INTRODUCTION: Osteoporosis is characterized by a decrease in bone mass, deterioration of bone tissue, impaired bone strength and increased fracture risk. It is a medically, socially, and economically important disease, especially among the aging population. Bone Mass Density (BMD) is a quantitative index of osteoporosis. Acquisition of bone mineral is a complex process involving genetics and environmental factors. METHODS: A genome-wide Haplotype Association Mapping (HAM) approach was performed by using inbred mice strains which had been genotyped and phenotyped in the Mouse Phenome Project. In HAM, a dense SNPs map was first partitioned into blocks of three SNPs with an average length of 1Mb. Modified F-statistics were calculated for the whole genome to test if blocks exist where the haplotypes can partition inbred strains into high and low BMD groups.

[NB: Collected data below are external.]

(** The returned table is complete for every length from [L] to the
    maximum. *)
Lemma maximize_patterns_complete (fuel : nat) :
  forall t L R,
    0 <= L -> seeded text L t -> complete_table text L t ->
    maximize_patterns fuel text t max = Ok R ->
    forall P e1 e2,
      L <= Zlen P <= Z.max L max ->
      occurs_at text P e1 -> occurs_at text P e2 -> e1 <> e2 ->
      exists occ,
        dict_get R P = Some occ /\ forall e, occurs_at text P e -> In e occ.
Proof.
  induction fuel as [|fuel IH]; intros t L R HL Hseed Hcomp Hrun P e1 e2
    HlP H1 H2 Hne; [discriminate|].
  destruct (maximize_patterns_levels text max (S fuel) t L R Hseed Hrun)
    as (_ & Hsame & _ & _).
  destruct (Z.eq_dec (Zlen P) L) as [Heq|Hneq].
  - rewrite (Hsame P Heq). exact (Hcomp P e1 e2 Heq H1 H2 Hne).
  - assert (Hmax : L + 1 <= max) by lia.
    pose proof (extend_patterns_complete L t HL Hseed Hcomp Hmax) as Hcomp'.
    assert (Hc : snd (extend_patterns text t max) = true).
    { apply extend_patterns_changed.
      destruct (Hcomp' (firstn (Z.to_nat (L + 1)) P) e1 e2) as (occ & Hg & _).
      - rewrite Zlen_firstn by (unfold Zlen in *; lia). lia.
      - apply occurs_at_prefix. exact H1.
      - apply occurs_at_prefix. exact H2.
      - exact Hne.
      - intros E. rewrite E in Hg. discriminate. }
    cbn [maximize_patterns] in Hrun. rewrite Hc in Hrun.
    destruct (maximize_patterns fuel text _ max) as [R'| |] eqn:E;
      try discriminate.
    cbn [bind] in Hrun. inversion Hrun. subst R. clear Hrun.
    destruct (extend_seeded_or_stuck text max L t Hseed) as [Hnext|Hstuck];
      [|rewrite (stuck_diverges text max fuel _ Hstuck) in E; discriminate].
    destruct (IH _ (L + 1) R' ltac:(lia) Hnext Hcomp' E P e1 e2
                ltac:(lia) H1 H2 Hne) as (occ & Hg & Hall).
    exists occ. split; [|exact Hall].
    destruct (maximize_patterns_levels text max fuel _ (L + 1) R' Hnext E)
      as (HndR & _).
    rewrite dict_get_update by exact HndR. rewrite Hg. reflexivity.
Qed.

(** X16: when maximize_patterns returns on the table of initialize_patterns
    (minimum pattern length m >= 1), the table holds exactly the repeated
    patterns of the lengths from m to the maximum pattern length: a pattern
    is a key if and only if its length is in that range and it occurs at
    two different indices, and its list holds all of its occurrences in
    strictly ascending order. *)
Theorem maximize_patterns_exact (m : Z) (fuel : nat) (R : table) (P : str) :
  1 <= m ->
  maximize_patterns fuel text (initialize_patterns text m) max = Ok R ->
  match dict_get R P with
  | Some occ =>
      m <= Zlen P <= Z.max m max /\ 2 <= Zlen occ /\ Sorted Z.lt occ
      /\ forall e, In e occ <-> occurs_at text P e
  | None =>
      ~ (m <= Zlen P <= Z.max m max)
      \/ forall e1 e2, occurs_at text P e1 -> occurs_at text P e2 -> e1 = e2
  end.
Proof.
  intros Hm Hrun.
  pose proof (initialize_patterns_seeded text m ltac:(lia)) as Hseed.
  assert (Hcomp : complete_table text m (initialize_patterns text m)).
  { intros Q e1 e2 HQ H1 H2 Hne.
    exact (initialize_patterns_complete text m Q e1 e2 Hm HQ H1 H2 Hne). }
  pose proof (maximize_patterns_complete fuel _ m R ltac:(lia) Hseed Hcomp Hrun)
    as Hall.
  destruct (dict_get R P) as [occ|] eqn:G.
  - pose proof (dict_get_In _ _ _ G) as Hin.
    pose proof Hseed as (_ & Hv & _).
    destruct (maximize_patterns_levels text max fuel _ m R Hseed Hrun)
      as (_ & _ & Hge & _).
    assert (Hbound : m <= Zlen P <= Z.max m max).
    { split; [exact (Hge P (In_keys _ _ _ Hin))|].
      destruct (maximize_patterns_key_bound text max fuel _ _ Hv Hrun P
                  (In_keys _ _ _ Hin)) as [H|H]; [|lia].
      rewrite (seeded_key_length text m _ P Hseed H). lia. }
    pose proof (maximize_patterns_repeated_ascending text max fuel _ R
                  (initialize_patterns_repeated_ascending text m) Hrun) as Hra.
    rewrite Forall_forall in Hra. destruct (Hra _ Hin) as [Hlen Hs].
    cbn [snd] in *.
    assert (Hval : forall e, In e occ -> occurs_at text P e).
    { intros e He.
      exact (valid_table_entry text R P occ e
               (maximize_patterns_valid text max fuel _ _ Hv Hrun) Hin He). }
    split; [exact Hbound|]. split; [exact Hlen|]. split; [exact Hs|].
    intros e. split; [apply Hval|]. intros He.
    destruct (ascending_two_members occ Hlen Hs) as (e1 & e2 & H1 & H2 & Hne).
    destruct (Hall P e1 e2 Hbound (Hval _ H1) (Hval _ H2) Hne)
      as (occ' & Hg & Hocc).
    rewrite G in Hg. inversion Hg. subst. exact (Hocc e He).
  - destruct (Z_le_dec m (Zlen P)) as [Hlo|Hlo]; [|left; lia].
    destruct (Z_le_dec (Zlen P) (Z.max m max)) as [Hhi|Hhi]; [|left; lia].
    right. intros e1 e2 H1 H2.
    destruct (Z.eq_dec e1 e2) as [|Hne]; [assumption|]. exfalso.
    destruct (Hall P e1 e2 (conj Hlo Hhi) H1 H2 Hne) as (occ & Hg & _).
    congruence.
Qed.

End MaximizeComplete.

Lemma maximize_patterns_exact_witness :
  match dict_get
          [(lit "abc", [0; 5]); (lit "bcd", [1; 6]); (lit "abcd", [0; 5])]
          (lit "abcd") with
  | Some occ =>
      3 <= Zlen (lit "abcd") <= Z.max 3 6 /\ 2 <= Zlen occ /\ Sorted Z.lt occ
      /\ forall e, In e occ <-> occurs_at (lit "abcdxabcdy") (lit "abcd") e
  | None =>
      ~ (3 <= Zlen (lit "abcd") <= Z.max 3 6)
      \/ forall e1 e2,
           occurs_at (lit "abcdxabcdy") (lit "abcd") e1 ->
           occurs_at (lit "abcdxabcdy") (lit "abcd") e2 -> e1 = e2
  end.
Proof.
  apply (maximize_patterns_exact (lit "abcdxabcdy") 6 3 3).
  - lia.
  - vm_compute. reflexivity.
Defined.

(** ** What remove_redundant_patterns keeps *)

Section RedundantKeeps.

Lemma subseq_refl {A : Type} (l : list A) : subseq l l.
Proof. induction l; [apply subseq_nil | apply subseq_keep; assumption]. Qed.

Lemma subseq_trans {A : Type} (l1 l2 l3 : list A) :
  subseq l1 l2 -> subseq l2 l3 -> subseq l1 l3.
Proof.
  intros H12 H23. revert l1 H12.
  induction H23 as [|x l2 l3 H23 IH|x l2 l3 H23 IH]; intros l1 H12.
  - exact H12.
  - apply subseq_skip. apply IH. exact H12.
  - inversion H12; subst.
    + apply subseq_skip. apply IH. assumption.
    + apply subseq_keep. apply IH. assumption.
Qed.

Lemma subseq_In {A : Type} (l1 l2 : list A) (x : A) :
  subseq l1 l2 -> In x l1 -> In x l2.
Proof.
  induction 1 as [|y l1 l2 H IH|y l1 l2 H IH]; simpl; intros Hx; auto.
  destruct Hx; auto.
Qed.

Lemma dict_del_subseq_entries (k : str) :
  forall d d', dict_del d k = Ok d' -> subseq d' d.
Proof.
  induction d as [|[k0 v0] d IH]; intros d' H; [discriminate|].
  cbn [dict_del] in H. destruct (str_eqb k0 k).
  - inversion H. subst. apply subseq_skip. apply subseq_refl.
  - destruct (dict_del d k) as [d1| |]; try discriminate.
    cbn [bind] in H. inversion H. subst. apply subseq_keep. apply IH.
    reflexivity.
Qed.

Lemma delete_keys_subseq_entries :
  forall ks d d', delete_keys d ks = Ok d' -> subseq d' d.
Proof.
  induction ks as [|k ks IH]; intros d d' H; cbn [delete_keys] in H.
  - inversion H. apply subseq_refl.
  - destruct (dict_del d k) as [d1| |] eqn:E; try discriminate.
    cbn [bind] in H.
    exact (subseq_trans _ _ _ (IH _ _ H) (dict_del_subseq_entries k _ _ E)).
Qed.
(** *** [format_duration_long] *)

(** The table [units]. *)
Definition units : list (string * Z) :=
  [("y", 365 * 24 * 60 * 60 * 1000000000);
   ("mo", 30 * 24 * 60 * 60 * 1000000000);
   ("d", 24 * 60 * 60 * 1000000000);
   ("h", 60 * 60 * 1000000000);
   ("m", 60 * 1000000000);
   ("s", 1000000000);
   ("ms", 1000000);
   ("us", 1000);
   ("ns", 1)]%Z.

(** The [for] loop of lines 162-167, with its [break]. *)
Fixpoint collect_parts (units : list (string * Z)) (ns : Z) (parts : list string) : list string :=
  match units with
  | [] => parts
  | (name, factor) :: rest =>
      let value := (ns / factor)%Z in
      let ns := (ns mod factor)%Z in
      let parts := if (value =? 0)%Z then parts else parts ++ [(str_of_Z value ++ name)%string] in
      if (List.length parts =? 2)%nat then parts else collect_parts rest ns parts
  end.

(** Line 149: [int(duration_seconds * 1_000_000_000)]. *)
Definition nanoseconds (duration_seconds : spec_float) : outcome Z :=
  int_of_float (float_mul duration_seconds (float_of_Z 1000000000)).

(** Lines 150-170, from the nanosecond count on. *)
Definition format_ns (ns : Z) : string :=
  match collect_parts units ns [] with
  | [] => "0s"
  | parts => String.concat "" parts
  end.

Definition format_duration_long (duration_seconds : spec_float) : outcome string :=
  match nanoseconds duration_seconds with
  | Ok ns => Ok (format_ns ns)
  | Exc e => Exc e
  end.

(** *** The words of the specification *)

(** The value of every unit of the table, largest unit first: what is left
    after a unit goes to the next one. *)
Fixpoint unit_values (units : list (string * Z)) (ns : Z) : list (string * Z) :=
  match units with
  | [] => []
  | (name, factor) :: rest => (name, (ns / factor)%Z) :: unit_values rest (ns mod factor)%Z
  end.

Definition nonzero (part : string * Z) : bool := negb (snd part =? 0)%Z.

(** The two largest units whose value is not zero (fewer when there are
    fewer). *)
Definition two_largest_nonzero (ns : Z) : list (string * Z) :=
  firstn 2 (filter nonzero (unit_values units ns)).

Definition part_text (part : string * Z) : string :=
  (str_of_Z (snd part) ++ fst part)%string.

(** The rendering the specification describes. *)
Definition rendering (ns : Z) : string :=
  match two_largest_nonzero ns with
  | [] => "0s"
  | parts => String.concat "" (map part_text parts)
  end.

(** What the values of the units add up to. *)
Fixpoint total (units parts : list (string * Z)) : Z :=
  match units, parts with
  | (_, factor) :: units, (_, value) :: parts => (value * factor + total units parts)%Z
  | _, _ => 0%Z
  end.

(** [2.0 ** 1000], a finite binary64 value. *)
Definition two_pow_1000 : spec_float := S754_finite false (2 ^ 52) 948.

(** What the units do not cover. *)
Fixpoint remainder (us : list (string * Z)) (ns : Z) : Z :=
  match us with
  | [] => ns
  | (_, factor) :: rest => remainder rest (ns mod factor)%Z
  end.

(** The formatter renders the two largest non-zero units of the duration. *)
Definition renders_two_largest (duration_seconds : spec_float) : Prop :=
  exists ns,
    nanoseconds duration_seconds = Ok ns
    /\ format_duration_long duration_seconds = Ok (rendering ns).

(** *** The loop against the specification's words *)

Lemma collect_parts_firstn (us : list (string * Z)) :
  forall ns parts,
    (List.length parts < 2)%nat ->
    collect_parts us ns parts
    = parts ++ map part_text
                 (firstn (2 - List.length parts) (filter nonzero (unit_values us ns))).
Proof.
  induction us as [|[name factor] rest IH]; intros ns parts Hlen.
  - cbn [collect_parts unit_values filter]. rewrite firstn_nil. cbn [map].
    now rewrite app_nil_r.
  - cbn [collect_parts unit_values filter]. unfold nonzero at 1. cbn [snd].
    destruct (Z.eqb_spec (ns / factor) 0) as [Hz|Hz]; cbn [negb].
    + rewrite (proj2 (Nat.eqb_neq _ 2)) by lia. now apply IH.
    + rewrite length_app. cbn [List.length].
      destruct parts as [|p [|q parts]]; cbn [List.length] in *; try lia.
      * cbn [Nat.add Nat.eqb app]. rewrite IH by (cbn; lia). reflexivity.
      * reflexivity.
Qed.

Lemma format_ns_rendering (ns : Z) : format_ns ns = rendering ns.
Proof.
  unfold format_ns, rendering, two_largest_nonzero.
  rewrite collect_parts_firstn by (cbn; lia). cbn [List.length Nat.sub app].
  now destruct (firstn 2 (filter nonzero (unit_values units ns))).
Qed.

Lemma total_remainder (us : list (string * Z)) :
  Forall (fun u => snd u <> 0%Z) us ->
  forall ns, (total us (unit_values us ns) + remainder us ns)%Z = ns.
Proof.
  induction 1 as [|[name factor] rest Hf _ IH]; intros ns; [reflexivity|].
  cbn [total unit_values remainder]. cbn [snd] in Hf.
  rewrite <- Z.add_assoc, IH. rewrite (Z.div_mod ns factor Hf) at 3. lia.
Qed.

(** The unit values are the digits of the nanosecond count in the mixed
    radix of the table. *)
Lemma unit_values_total (ns : Z) : total units (unit_values units ns) = ns.
Proof.
  assert (Hu : Forall (fun u => snd u <> 0%Z) units)
    by (repeat constructor; discriminate).
  pose proof (total_remainder units Hu ns) as H.
  replace (remainder units ns) with 0%Z in H; [lia|].
  unfold units. cbn [remainder]. now rewrite Z.mod_1_r.
Qed.

Lemma unit_values_nonneg (us : list (string * Z)) :
  Forall (fun u => 0 < snd u)%Z us ->
  forall ns, (0 <= ns)%Z -> Forall (fun p => 0 <= snd p)%Z (unit_values us ns).
Proof.
  induction 1 as [|[name factor] rest Hf _ IH]; intros ns Hns; [constructor|].
  cbn [unit_values]. cbn [snd] in Hf. constructor.
  - cbn [snd]. now apply Z.div_pos.
  - apply IH. now apply Z.mod_pos_bound.
Qed.

Lemma all_zero_no_part (parts : list (string * Z)) :
  Forall (fun p => snd p = 0%Z) parts -> filter nonzero parts = [].
Proof.
  induction 1 as [|p parts Hp _ IH]; [reflexivity|].
  cbn [filter]. unfold nonzero at 1. now rewrite Hp, IH.
Qed.

(** *** The conversion to nanoseconds *)

Lemma billion_float : float_of_Z 1000000000 = S754_finite false 8388608000000000 (-23).
Proof. vm_compute. reflexivity. Qed.

Lemma int_of_float_nonneg (x : spec_float) :
  match x with S754_finite true _ _ => False | _ => True end ->
  is_finite x = true ->
  exists ns, (0 <= ns)%Z /\ int_of_float x = Ok ns.
Proof.
  destruct x as [s|s| |[] m e]; intros Hs Hf; try discriminate Hf; try contradiction.
  - exists 0%Z. split; [lia|reflexivity].
  - exists (Z.shiftl (Zpos m) e). split; [|reflexivity].
    apply Z.shiftl_nonneg. lia.
Qed.

Lemma float_mul_nonneg (x : spec_float) :
  float_nonneg x = true ->
  match float_mul x (float_of_Z 1000000000) with
  | S754_finite true _ _ => False
  | _ => True
  end.
Proof.
  rewrite billion_float. unfold float_nonneg, float_mul.
  destruct x as [s|s| |s m e]; intros H.
  - exact I.
  - exact I.
  - exact I.
  - destruct s; [discriminate H|].
    unfold SFmul, binary_round_aux. cbn [xorb].
    destruct (shr_fexp prec emax _ _ _) as [mrs1 e1].
    destruct (shr_fexp prec emax _ _ _) as [mrs2 e2].
    destruct (shr_m mrs2); [exact I| |exact I].
    now destruct (Z.leb e2 (emax - prec)).
Qed.

Lemma nanoseconds_nonneg (x : spec_float) :
  float_nonneg x = true ->
  is_finite (float_mul x (float_of_Z 1000000000)) = true ->
  exists ns, (0 <= ns)%Z /\ nanoseconds x = Ok ns.
Proof.
  intros Hx Hf. apply int_of_float_nonneg; [now apply float_mul_nonneg|exact Hf].
Qed.

(** The docstring announces that nanoseconds are not shown from one second
    on; the loop has no such rule. *)
Lemma nanoseconds_shown_after_a_second : format_ns 1000000001 = "1s1ns".
Proof. vm_compute. reflexivity. Qed.
(** * The VolumeRestrictions scheduler plugin

    A shallow embedding of
    [pkg/scheduler/framework/plugins/volumerestrictions/volume_restrictions.go]
    and the properties its specification states about it.

    Conventions of the embedding:
    - Go's [int] is a 64-bit two's-complement integer.  It is carried as a
      [Z], and every arithmetic operation of the source is followed by
      [wrap], which reduces the exact result into the range of [int].
    - A nullable pointer field of an API struct is an [option].
    - [sets.Set[string]] is a Go map, hence a reference.  A set that only
      lives in a local variable is a [gset string]; a set that is stored in
      a [preFilterState] is an object of the [Store], named by a location.
    - [*preFilterState] is a location of the [Store] as well, so that two
      pointers to one state, and two states naming one set, can be told
      apart from copies. *)

From stdpp Require Import base numbers option list strings gmap sets.

Local Open Scope Z_scope.
Local Open Scope string_scope.

(** ** Go integers *)

Module GoInt.

Definition bits : Z := 64.
Definition modulus : Z := 2 ^ bits.
Definition min_int : Z := - 2 ^ (bits - 1).
Definition max_int : Z := 2 ^ (bits - 1) - 1.

(** The value an exact result [z] has once stored in an [int]. *)
Definition wrap (z : Z) : Z := (z + 2 ^ (bits - 1)) mod modulus - 2 ^ (bits - 1).

Definition in_range (z : Z) : Prop := min_int <= z <= max_int.

Definition add (a b : Z) : Z := wrap (a + b).
Definition mul (a b : Z) : Z := wrap (a * b).

End GoInt.

(** ** API objects

    The structs of [k8s.io/api/core/v1] are declared outside this package.
    Each record below keeps the fields the plugin reads. *)

(** Modelled from the spec: the network-block volume source of section 3
    ([v1.GCEPersistentDiskVolumeSource]): a disk name and a read-only flag. *)
Record GCEPersistentDiskVolumeSource := {
  PDName : string;
  gce_ReadOnly : bool
}.

(** Modelled from the spec: the block-storage-by-id volume source of
    section 3 ([v1.AWSElasticBlockStoreVolumeSource]).  The Go struct has a
    read-only flag too; the plugin never reads it. *)
Record AWSElasticBlockStoreVolumeSource := {
  VolumeID : string;
  aws_ReadOnly : bool
}.

(** Modelled from the spec: the network-target volume source of section 3
    ([v1.ISCSIVolumeSource]). *)
Record ISCSIVolumeSource := {
  IQN : string;
  iscsi_ReadOnly : bool
}.

(** Modelled from the spec: the distributed-block-image volume source of
    section 3 ([v1.RBDVolumeSource]). *)
Record RBDVolumeSource := {
  CephMonitors : list string;
  RBDPool : string;
  RBDImage : string;
  rbd_ReadOnly : bool
}.

(** Modelled from the spec: the reference a claim-backed volume makes to a
    claim of the pod's namespace ([v1.PersistentVolumeClaimVolumeSource]). *)
Record PersistentVolumeClaimVolumeSource := {
  ClaimName : string
}.

(** Modelled from the spec: the volume descriptor of section 3 ([v1.Volume]).
    The source tells the kinds apart by which pointer field is non-nil
    (section 9: "nullable-field presence"), so every kind is an optional
    field here.  A volume of any other kind has all five fields [None]. *)
Record Volume := {
  vol_Name : string;
  GCEPersistentDisk : option GCEPersistentDiskVolumeSource;
  AWSElasticBlockStore : option AWSElasticBlockStoreVolumeSource;
  ISCSI : option ISCSIVolumeSource;
  RBD : option RBDVolumeSource;
  PersistentVolumeClaim : option PersistentVolumeClaimVolumeSource
}.

(** Modelled from the spec: the pod volume set of section 3 ([v1.PodSpec]). *)
Record PodSpec := {
  Volumes : list Volume
}.

(** Modelled from the spec: a pod ([v1.Pod]) with its namespace, its name and
    its specification. *)
Record Pod := {
  pod_Namespace : string;
  pod_Name : string;
  Spec : PodSpec
}.

(** Modelled from the spec: the access modes of a claim
    ([v1.PersistentVolumeAccessMode], a string type). *)
Definition PersistentVolumeAccessMode := string.
Definition ReadWriteOnce : PersistentVolumeAccessMode := "ReadWriteOnce".
Definition ReadOnlyMany : PersistentVolumeAccessMode := "ReadOnlyMany".
Definition ReadWriteMany : PersistentVolumeAccessMode := "ReadWriteMany".
Definition ReadWriteOncePod : PersistentVolumeAccessMode := "ReadWriteOncePod".

(** Modelled from the spec: a claim object ([v1.PersistentVolumeClaim]) with
    its name, its namespace and its access-mode list.  The field of [Volume]
    already has the Go name, so the object type carries a suffix. *)
Record PersistentVolumeClaimObject := {
  pvc_Name : string;
  pvc_Namespace : string;
  AccessModes : list PersistentVolumeAccessMode
}.

(** Modelled from the spec: [v1helper.ContainsAccessMode], "its access-mode
    list contains the exclusive mode" (section 4.2). *)
Fixpoint ContainsAccessMode (modes : list PersistentVolumeAccessMode)
    (mode : PersistentVolumeAccessMode) : bool :=
  match modes with
  | [] => false
  | m :: modes' => if bool_decide (m = mode) then true else ContainsAccessMode modes' mode
  end.

(** Modelled from the spec: the per-pod and per-node views of the framework
    ([framework.PodInfo], [framework.NodeInfo]): "given a node, the ordered
    sequence of pods currently assigned to it" (section 6). *)
Record PodInfo := {
  pi_Pod : Pod
}.

Record NodeInfo := {
  Pods : list PodInfo
}.

(** Modelled from the spec: [framework.NewNodeInfo], the "synthetic
    single-pod node" of section 4.5 when given one pod. *)
Definition NewNodeInfo (pods : list Pod) : NodeInfo :=
  {| Pods := map (fun p => {| pi_Pod := p |}) pods |}.

(** ** The conflict matcher *)

(** Modelled from the spec: [sets.New] and [Has] of the set library
    ([k8s.io/apimachinery/pkg/util/sets]), a "lookup set" built from a list
    and probed for membership (section 4.1). *)
Definition sets_New (a : list string) : gset string := list_to_set a.

Definition sets_Has (m : gset string) (x : string) : bool := bool_decide (x ∈ m).

(** The [for _, val := range a2] loop of [haveOverlap]. *)
Fixpoint haveOverlap_probe (m : gset string) (a2 : list string) : bool :=
  match a2 with
  | [] => false
  | val :: a2' => if sets_Has m val then true else haveOverlap_probe m a2'
  end.

Definition haveOverlap (a1 a2 : list string) : bool :=
  let '(a1, a2) := if (length a2 <? length a1)%nat then (a2, a1) else (a1, a2) in
  let m := sets_New a1 in
  haveOverlap_probe m a2.

(** The body of the loop of [isVolumeConflict]: the four tests made on one
    pair ([volume], [existingVolume]), each of which returns [true] from the
    function when it succeeds. *)
Definition conflictsWith (volume existingVolume : Volume) : bool :=
  if match GCEPersistentDisk volume, GCEPersistentDisk existingVolume with
     | Some disk, Some existingDisk =>
         bool_decide (PDName disk = PDName existingDisk)
         && negb (gce_ReadOnly disk && gce_ReadOnly existingDisk)
     | _, _ => false
     end
  then true
  else if match AWSElasticBlockStore volume, AWSElasticBlockStore existingVolume with
          | Some ebs, Some existingEbs => bool_decide (VolumeID ebs = VolumeID existingEbs)
          | _, _ => false
          end
  then true
  else if match ISCSI volume, ISCSI existingVolume with
          | Some iscsi, Some existingIscsi =>
              let iqn := IQN iscsi in
              let eiqn := IQN existingIscsi in
              bool_decide (iqn = eiqn)
              && negb (iscsi_ReadOnly iscsi && iscsi_ReadOnly existingIscsi)
          | _, _ => false
          end
  then true
  else match RBD volume, RBD existingVolume with
       | Some rbd, Some existingRbd =>
           let '(mon, pool, image) := (CephMonitors rbd, RBDPool rbd, RBDImage rbd) in
           let '(emon, epool, eimage) :=
             (CephMonitors existingRbd, RBDPool existingRbd, RBDImage existingRbd) in
           haveOverlap mon emon && bool_decide (pool = epool) && bool_decide (image = eimage)
           && negb (rbd_ReadOnly rbd && rbd_ReadOnly existingRbd)
       | _, _ => false
       end.
(** * Verification of the trading-bot core: snapshot derivations, cache
      fallback, broadcast with pruning, per-pair failure isolation and the
      mock bot registry.

    The development is a shallow embedding of the Python sources
    [src/market_data.py], [src/bot_manager.py], [src/websocket_manager.py]
    and [main.py].

    Modelling conventions.
    - Python [float] values are modelled as exact rationals [Q]; overflow,
      NaN and the rounding error of binary64 arithmetic are outside the
      model.  Comparisons of the source ([>], [<], [==]) are the decidable
      comparisons of [Q].  A value that sits exactly on a threshold or on a
      rounding tie in the model may fall on either side in binary64, so
      the statements below leave such values open: they bound a rounded
      value instead of fixing it, and compare against thresholds with a
      margin.
    - A Python exception is a value [Raise e] of the type [result]; a
      [try: ... except Exception] block is the combinator [try_exceptM].
    - Dictionaries are [gmap]s, sets are [gset]s; the order in which
      Python iterates a set is unspecified, so it is an input of the model.
    - Calls to the exchange client, the analysis collaborator, the clock
      and the client sockets are inputs of the model; coroutines are run
      one at a time, from one suspension to the next. *)

From Stdlib Require Import QArith Qround Qabs Lqa.
From stdpp Require Import gmap strings list.

(** ** Exceptions and results *)

Inductive exn : Type :=
  | KeyError
  | IndexError
  | ZeroDivisionError
  | AttributeError
  | NotImplementedError
  | TypeError
  | ExternalError (msg : string).

Inductive result (A : Type) : Type :=
  | Ok (a : A)
  | Raise (e : exn).
Arguments Ok {A} a.
Arguments Raise {A} e.
(** * pastebin_scraper: the matching engine, the poll loop and the delivery
      workers of [main.go], embedded in Rocq.

    Layout
    - [GoText]      Go strings as sequences of runes, and the functions of
                    package [strings] that [main.go] calls.
    - [Regexp]      the fragment of package [regexp] that the keyword pattern
                    lives in: [QuoteMeta], the parser, a backtracking matcher
                    with leftmost-first semantics, [FindStringSubmatch].
    - [Matching]    [checkExceptions], [checkKeywords] and the loop of [main]
                    that fills [keywordsRegex].
    - [PollLoop]    one cycle of the endless loop of [main].
    - [Delivery]    the two worker goroutines, the signal goroutine and the
                    shutdown sequence.

    [debugOutput] only prints, and only under the debug flag; it is left
    out throughout. *)

From Stdlib Require Import NArith ZArith List Ascii String Lia Bool.
From stdpp Require Import base option list gmap.

Local Open Scope N_scope.

(* ===================================================================== *)
(** ** Go text *)
(* ===================================================================== *)

Module GoText.

(** A rune is a Unicode code point.  Keywords and exceptions come out of
    [encoding/json], which only produces valid UTF-8, and [regexp] reads its
    input rune by rune, so text is modelled at the level of runes. *)
Abbreviation rune := N (only parsing).
Abbreviation gostring := (list N) (only parsing).

Definition runes (s : string) : gostring :=
  map N_of_ascii (list_ascii_of_string s).

Definition NL : rune := 10.

Definition inRange (lo hi r : rune) : bool := (lo <=? r) && (r <=? hi).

In this study, the candidate gene Cerberus 1 (Cer1) suggested from HAM analysis was eventually tested by a human case-control cohort of 1,083 subjects. RESULTS AND CONCLUSION: In this study, we used a HAM approach to identify a haplotype block within Cer1 that partitions inbred mice strains into high and low BMD groups. A cohort of 1083 high and low BMD human subjects were studied and a non-synonymous SNP (rs3747532) in human CER1 was identified to be associated with increased risk of both low BMD in premenopausal women (OR 2.2; 95% confidence interval: 1.0 - 4.6; p < 0.05) and increased risk of vertebral fractures (OR 1.82, p=0.025) in the post-menopausal cohort. We also showed that Cer1 is expressed in mouse bone and growth plate by RT-PCR, immunohistochemistry and in situ hybridization, consistent with polymorphisms potentially influencing bone mineral density. Our successful identification of an association with CER1 in humans together with our mouse study suggests that CER1 may play a role in the development of bone or its metabolism.